When the justices ruled in the 1978 case Regents of the University of California v. Bakke, they issued six separate opinions. None drew a majority. Four justices would have upheld a program that set aside a certain number of slots for minority applicants; four justices would have struck it down. Justice Lewis Powell provided the essential fifth vote, allowing universities to consider race and ethnic origin but forbidding quotas or a reserved number of places. Powell planted the seed of the diversity justification that blossomed in O‘Connor’s opinion in 2003.
The Michigan case divided the bench 5-4, with O‘Connor joining with the more liberal members of the bench to allow race as a consideration in admissions.
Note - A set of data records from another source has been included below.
(** Monday's entry updated with a new envelope, title and tags kept. *)
Lemma update_entry_then_load_witness :
  let m := {| Diary.id := Diary.id monday;
              Diary.title := "Monday, again";
              Diary.created := Diary.created monday;
              Diary.modified := "2024-05-04T09:00:00.000001";
              Diary.tags := Diary.tags monday;
              Diary.filename := Diary.filename monday |} in
  exists self' before after,
    Diary.update_entry diary "20240501_100000_000001" (Some "Monday, again")
      (Some alices_signed_envelope) None "2024-05-04T09:00:00.000001" = (Ok true, self') /\
    Diary.index diary = before ++ monday :: after /\
    Diary.index self' = before ++ m :: after /\
    Diary.index_file self' = Stored (Diary.index self') /\
    Diary.well_named (Diary.index self') /\
    Diary.load_entry self' "20240501_100000_000001"
      = Ok (Some (m, alices_signed_envelope)).
Proof.
  exact (DiaryFacts.update_entry_then_load diary "20240501_100000_000001"
           (Some "Monday, again") alices_signed_envelope None
           "2024-05-04T09:00:00.000001" diary_well_named signed_envelope_jsonable).
Defined.

Lemma save_entry_leaves_others_witness :
  Diary.load_entry
    (Diary.save_entry diary "Wednesday" alices_envelope None "20240503_070000_000001"
       "2024-05-03T07:00:00.000002" "2024-05-03T07:00:00.000003").2
    "20240501_100000_000001"
  = Diary.load_entry diary "20240501_100000_000001".
Proof.
  apply (DiaryFacts.save_entry_leaves_others diary "Wednesday" alices_envelope None
           "20240503_070000_000001" "2024-05-03T07:00:00.000002"
           "2024-05-03T07:00:00.000003" "20240501_100000_000001" diary_well_named).
  discriminate.
Defined.

(** A search in other letter case, by title and by tag. *)
Example search_by_title_and_tag :
  search_entries diary "MON" = [monday] /\
  search_entries diary "work" = [monday] /\
  search_entries diary "day" = [tuesday; monday] /\
  search_entries diary "" = [tuesday; monday] /\
  search_entries diary "friday" = [].
Proof. by vm_compute. Qed.

End Scenes.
In a 2007 dispute testing the use of race in student placements to ensure diversity in school districts, the court tipped the opposite way. Conservatives, including O‘Connor’s successor Samuel Alito, curtailed such public school integration plans.
Only eight of the nine justices will be deciding the Texas case. Justice Elena Kagan, a former U.S. solicitor general, has taken herself out of the dispute because of her prior involvement in the case. The government is siding with the University of Texas.
The challenged program supplements a Texas state policy guaranteeing admission to the university for high school graduates scoring in the top 10 percent at their individual schools. University of Texas administrators argue that the “Top 10” program does not make the university sufficiently diverse.
The Texas approach, with the dual programs, is distinct. The larger issue is how a decision would affect other universities.
“The court seems to have been leaning away from allowing affirmative action for some time,” said University of Virginia law professor John Jeffries, a former law clerk and biographer of Justice Lewis Powell. “If they close the door that, potentially, is a very big deal.”